_Task objective_
Look below for the line that contains "<? cutoff) in", then copy it and each following line exactly, through and including the line that contains "of_instance organizationId instanceId r".

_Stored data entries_
(* ===== verification/ArtifactCollect.v ===== *)
(** Where artifacts are kept, and the job that collects them.

    [artifact.repository.ts] and [artifact-collect.job.ts] of
    [packages/core/src/instance].  The columns of the table of bots that say how
    far the list of players was read are a table of their own here. *)

From stdpp Require Import gmap.
From S2P Require Import Prelude Tables Calendar Observer ClientSettings ConfigDrift HostStore InstanceStore InstanceController Delivery Shell Bytes Artifacts.

(** ** The tables *)

Module ArtifactRepository.

Record ArtifactValues := MkArtifactValues {
  av_instanceId : string; av_kind : InstanceArtifactKind; av_content : list Z; av_digest : string; av_collectedAt : Z }.

Record Row := MkRow {
  ar_id : string; ar_organizationId : string; ar_instanceId : string; ar_kind : InstanceArtifactKind; ar_content : list Z;
  ar_digest : string; ar_byteSize : Z; ar_collectedAt : Z }.

(** The columns of a bot's row that say how far its list was read. *)
Record CursorRow := MkCursorRow {
  cu_organizationId : string; cu_instanceId : string; playerListOffset : Z; playerListFingerprint : string;
  playerListCursorVersion : Z }.

Record Table := MkTable { artifacts : list Row; cursors : list CursorRow }.

Definition same_artifact (a b : Row) : bool :=
  (ar_organizationId a ≡? ar_organizationId b) && (ar_instanceId a ≡? ar_instanceId b) && (ar_kind a ≡? ar_kind b)
  && (ar_digest a ≡? ar_digest b).

Definition row_of (newId organizationId : string) (values : ArtifactValues) : Row :=
  MkRow newId organizationId (av_instanceId values) (av_kind values) (av_content values) (av_digest values)
    (Z.of_nat (length (av_content values))) (av_collectedAt values).

Definition insertArtifact (newId organizationId : string) (values : ArtifactValues) (t : Table) : bool * Table :=
  let row := row_of newId organizationId values in
  let (stored, rows) := insert_or_nothing (fun r => same_artifact r row) row (artifacts t) in
  (bool_decide (is_Some stored), MkTable rows (cursors t)).

Definition store (newId organizationId : string) (values : ArtifactValues) (t : Table) : bool * Table :=
  insertArtifact newId organizationId values t.

Definition at_version (organizationId instanceId : string) (version : Z) (r : CursorRow) : bool :=
  (cu_organizationId r ≡? organizationId) && (cu_instanceId r ≡? instanceId) && (playerListCursorVersion r =? version).

Definition set_cursor (offset : Z) (fingerprint : string) (version : Z) (r : CursorRow) : CursorRow :=
  MkCursorRow (cu_organizationId r) (cu_instanceId r) offset fingerprint version.

(** A transaction: when the cursor has moved, nothing is stored. *)
Definition storeAndAdvance (newId organizationId : string) (values : ArtifactValues) (advance : PlayerListCursor) (t : Table)
    : result unit * Table :=
  let t1 := (insertArtifact newId organizationId values t).2 in
  let p := at_version organizationId (av_instanceId values) (cursor_version advance) in
  if (affected p (cursors t) =? 0)%nat then (Throw (internal "The player list cursor moved after it was read"), t)
  else
    (Ok tt, MkTable (artifacts t1)
       (update_where p
          (set_cursor (cursor_offset advance + Z.of_nat (length (av_content values))) (cursor_fingerprint advance) (cursor_version advance + 1))
          (cursors t))).

Definition resetCursor (organizationId instanceId : string) (version : Z) (t : Table) : bool * Table :=
  let p := at_version organizationId instanceId version in
  (negb (affected p (cursors t) =? 0)%nat,
   MkTable (artifacts t) (update_where p (set_cursor 0 EMPTY_FINGERPRINT (version + 1)) (cursors t))).

Record ArtifactSummary := MkSummary { su_id : string; su_instanceId : string; su_kind : InstanceArtifactKind; su_byteSize : Z; su_collectedAt : Z }.

(** The latest first, then by id in the order of the database, [id_le]. *)
Definition newest_artifact_first (id_le : string -> string -> bool) (a b : Row) : bool :=
  (ar_collectedAt b <? ar_collectedAt a) || ((ar_collectedAt a =? ar_collectedAt b) && id_le (ar_id b) (ar_id a)).

Definition of_instance (organizationId instanceId : string) (r : Row) : bool :=
  (ar_organizationId r ≡? organizationId) && (ar_instanceId r ≡? instanceId).

Definition listSummaries (id_le : string -> string -> bool) (organizationId instanceId : string) (t : Table) : list ArtifactSummary :=
  map (fun r => MkSummary (ar_id r) (ar_instanceId r) (ar_kind r) (ar_byteSize r) (ar_collectedAt r))
    (order_by (newest_artifact_first id_le) (select (of_instance organizationId instanceId) (artifacts t))).

Definition contentOf (organizationId id : string) (t : Table) : option (list Z) :=
  option_map ar_content (select_first (fun r => (ar_organizationId r ≡? organizationId) && (ar_id r ≡? id)) (artifacts t)).

Definition deleteCollectedBefore (organizationId : string) (cutoff : Z) (t : Table) : Z * Table :=
  let p r := (ar_organizationId r ≡? organizationId) && (ar_collectedAt r <? cutoff) in
  (Z.of_nat (affected p (artifacts t)), MkTable (delete_where p (artifacts t)) (cursors t)).

Definition of_kind (organizationId instanceId : string) (kind : InstanceArtifactKind) (r : Row) : bool :=
  of_instance organizationId instanceId r && (ar_kind r ≡? kind).

Definition deleteBeyondKept (id_le : string -> string -> bool) (organizationId instanceId : string) (kind : InstanceArtifactKind) (kept : nat)
    (t : Table) : Z * Table :=
  let stale := map ar_id (drop kept (order_by (newest_artifact_first id_le) (select (of_kind organizationId instanceId kind) (artifacts t)))) in
  if (length stale =? 0)%nat then (0, t)
  else
    let p r := (ar_organizationId r ≡? organizationId) && bool_decide (ar_id r ∈ stale) in
    (Z.of_nat (affected p (artifacts t)), MkTable (delete_where p (artifacts t)) (cursors t)).

End ArtifactRepository.

(** ** The job *)

Record ArtifactCollectRun := MkRun {
  run_hosts : Z; run_unreachable : Z; run_collected : Z; run_oversize : Z; run_refused : Z; run_failed : Z;
  failedInstanceIds : list string; run_replaysPruned : Z; storedPruned : Z; mailerStateOverBudget : Z }.

Definition no_run : ArtifactCollectRun := MkRun 0 0 0 0 0 0 [] 0 0 0.

Record ArtifactCollectDeps (W : Type) := MkCollectDeps {
  d_organizationIds : M W (list string);
  d_hosts : string -> M W (list HostRow);
  d_host : string -> string -> M W (option HostRow);
  d_instancesOn : string -> string -> M W (list Collecting);
  d_savedDocument : string -> string -> M W (option string);
  d_connect : HostRow -> M W (HostTransport W);
  d_store : string -> ArtifactRepository.ArtifactValues -> M W bool;
  d_storeAndAdvance : string -> ArtifactRepository.ArtifactValues -> PlayerListCursor -> M W unit;
  d_resetCursor : string -> string -> Z -> M W bool;
  d_deleteBeyondKept : string -> string -> InstanceArtifactKind -> nat -> M W Z;
  d_deleteCollectedBefore : string -> Z -> M W Z;
  d_now : M W Z;
  d_onError : option (string -> thrown -> M W unit) }.
Arguments d_organizationIds {W}. Arguments d_hosts {W}. Arguments d_host {W}. Arguments d_instancesOn {W}.
Arguments d_savedDocument {W}. Arguments d_connect {W}. Arguments d_store {W}. Arguments d_storeAndAdvance {W}.
Arguments d_resetCursor {W}. Arguments d_deleteBeyondKept {W}. Arguments d_deleteCollectedBefore {W}. Arguments d_now {W}.
Arguments d_onError {W}.

Section Job.
Context {W : Type} (deps : ArtifactCollectDeps W).
Variable digestOf : list Z -> string.
Variable parse : string -> result Toml.

Fixpoint documentsFor (organizationId : string) (instances : list Collecting) (documents : gmap string string) : M W (gmap string string) :=
  match instances with
  | [] => ret documents
  | instance :: rest =>
      let* document := d_savedDocument deps organizationId (ci_id instance) in
      documentsFor organizationId rest (match document with Some text => <[ci_id instance := text]> documents | None => documents end)
  end.

Definition valuesOf (now : Z) (instanceId : string) (artifact : CollectedArtifact) : ArtifactRepository.ArtifactValues :=
  ArtifactRepository.MkArtifactValues instanceId (art_kind artifact) (art_content artifact) (art_digest artifact) now.

Definition store_of (organizationId : string) (now : Z) : ArtifactStore W :=
  MkArtifactStore W
    (fun instanceId artifact => d_store deps organizationId (valuesOf now instanceId artifact) ;;; ret tt)
    (fun instanceId artifact advance => d_storeAndAdvance deps organizationId (valuesOf now instanceId artifact) advance)
    (fun instanceId version => d_resetCursor deps organizationId instanceId version).

Definition still_collecting (organizationId hostId : string) : M W bool :=
  let* host := d_host deps organizationId hostId in
  ret (match host with Some row => bool_decide (teardownRequestedAt row = None) | None => false end).

(** [isPollable] of [health-poller.ts], of a whole row. *)
Definition pollable (host : HostRow) : bool := negb (bool_decide (host_status host = removing)) && hostMeets host runtime.

(** [m] with what it threw as a value. *)
Definition attempted {A} (m : M W A) : M W (result A) := fun w => match m w with (r, w') => (Ok r, w') end.

Abbreviation R := (W * ArtifactCollectRun)%type.
Definition noting (f : ArtifactCollectRun -> ArtifactCollectRun) : M R unit := modify (fun s => (s.1, f s.2)).

Definition plus_host (r : ArtifactCollectRun) : ArtifactCollectRun :=
  MkRun (run_hosts r + 1) (run_unreachable r) (run_collected r) (run_oversize r) (run_refused r) (run_failed r) (failedInstanceIds r)
    (run_replaysPruned r) (storedPruned r) (mailerStateOverBudget r).
Definition plus_unreachable (r : ArtifactCollectRun) : ArtifactCollectRun :=
  MkRun (run_hosts r) (run_unreachable r + 1) (run_collected r) (run_oversize r) (run_refused r) (run_failed r) (failedInstanceIds r)
    (run_replaysPruned r) (storedPruned r) (mailerStateOverBudget r).
Definition plus_stored (n : Z) (r : ArtifactCollectRun) : ArtifactCollectRun :=
  MkRun (run_hosts r) (run_unreachable r) (run_collected r) (run_oversize r) (run_refused r) (run_failed r) (failedInstanceIds r)
    (run_replaysPruned r) (storedPruned r + n) (mailerStateOverBudget r).
Definition plus_sweep (sweep : InstanceArtifactSweep) (r : ArtifactCollectRun) : ArtifactCollectRun :=
  let t := sweep.2 in
  MkRun (run_hosts r) (run_unreachable r) (run_collected r + collected t) (run_oversize r + oversize t) (run_refused r + refused t)
    (run_failed r + failed t) (if 0 <? failed t then failedInstanceIds r ++ [sweep.1] else failedInstanceIds r)
    (run_replaysPruned r + replaysPruned t) (storedPruned r)
    (if MAILER_STATE_WARN_BYTES <? mailerStateBytes t then mailerStateOverBudget r + 1 else mailerStateOverBudget r).

(** What was collected on a machine; nothing when it could not be reached. *)
Definition sweep_host (organizationId : string) (now : Z) (host : HostRow) (instances : list Collecting) (documents : gmap string string)
    : M R (list InstanceArtifactSweep) :=
  let unreached (error : thrown) : M R unit :=
    noting plus_unreachable ;;;
    on_fst (call_optional (d_onError deps) ("Artifact collection could not reach host " +:+ host_id host) error) in
  let* opened := on_fst (attempted (d_connect deps host)) in
  match opened with
  | Throw error => unreached error ;;; ret []
  | Ok transport =>
      try_finally
        (let* swept :=
           on_fst (attempted (sweepHostArtifacts (fun command timeoutMs => tr_exec transport command timeoutMs None) digestOf parse
             (store_of organizationId now) (still_collecting organizationId (host_id host)) instances documents)) in
         match swept with
         | Ok sweeps => ret sweeps
         | Throw error => unreached error ;;; ret []
         end)
        (on_fst (swallow (tr_close transport)))
  end.

Definition prune_sweep (organizationId : string) (sweep : InstanceArtifactSweep) : M R unit :=
  noting (plus_sweep sweep) ;;;
  for_each (kindsCollected sweep.2)
    (fun kind =>
       let* n := on_fst (d_deleteBeyondKept deps organizationId sweep.1 kind ARTIFACTS_KEPT_PER_KIND) in
       noting (plus_stored n)).

Definition collect_host (organizationId : string) (now : Z) (host : HostRow) : M R unit :=
  noting plus_host ;;;
  let* instances := on_fst (d_instancesOn deps organizationId (host_id host)) in
  let* documents := on_fst (documentsFor organizationId instances ∅) in
  let* sweeps := sweep_host organizationId now host instances documents in
  for_each sweeps (prune_sweep organizationId).

Definition collect_organization (now cutoff : Z) (organizationId : string) : M R unit :=
  let* hosts := on_fst (d_hosts deps organizationId) in
  for_each (List.filter pollable hosts) (collect_host organizationId now) ;;;
  let* n := on_fst (d_deleteCollectedBefore deps organizationId cutoff) in
  noting (plus_stored n).

Definition createArtifactCollector : M W ArtifactCollectRun := fun w =>
  match (let* now := on_fst (d_now deps) in
         let* organizationIds := on_fst (d_organizationIds deps) in
         for_each organizationIds (collect_organization now (cutoffFor now ARTIFACT_RETENTION_DAYS))) (w, no_run) with
  | (Ok _, (w', run)) => (Ok run, w')
  | (Throw error, (w', _)) => (Throw error, w')
  end.
End Job.

Inductive LogLine := logged_info (message : string) | logged_warn (message : string).

Definition namesOf (instanceIds : list string) : string :=
  if (length instanceIds =? 0)%nat then EmptyString else " on " +:+ join_with ", " instanceIds.

Definition artifactCollectReporter (run : ArtifactCollectRun) : list LogLine :=
  (if (0 <? run_collected run) || (0 <? run_replaysPruned run) then
     [logged_info ("Collected " +:+ decimal (run_collected run) +:+ " instance artifacts and freed " +:+ decimal (run_replaysPruned run) +:+ " replays")]
   else [])
  ++ (if (0 <? run_oversize run) || (0 <? run_refused run) || (0 <? run_failed run) then
        [logged_warn ("Left " +:+ decimal (run_oversize run) +:+ " artifacts too large to carry, " +:+ decimal (run_refused run)
           +:+ " unusable and " +:+ decimal (run_failed run) +:+ " uncollected" +:+ namesOf (failedInstanceIds run))]
      else [])
  ++ (if 0 <? mailerStateOverBudget run then
        [logged_warn (decimal (mailerStateOverBudget run) +:+ " instance(s) hold more than " +:+ decimal MAILER_STATE_WARN_BYTES
           +:+ " bytes of Mailer state, which the control plane cannot collect")]
      else []).

Definition artifactCollectJob {W} (collect : M W ArtifactCollectRun) (report : list LogLine -> M W unit) : M W unit :=
  let* run := collect in report (artifactCollectReporter run).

_Answer section_
  let p r := (ar_organizationId r ≡? organizationId) && (ar_collectedAt r <? cutoff) in
  (Z.of_nat (affected p (artifacts t)), MkTable (delete_where p (artifacts t)) (cursors t)).

Definition of_kind (organizationId instanceId : string) (kind : InstanceArtifactKind) (r : Row) : bool :=
  of_instance organizationId instanceId r && (ar_kind r ≡? kind).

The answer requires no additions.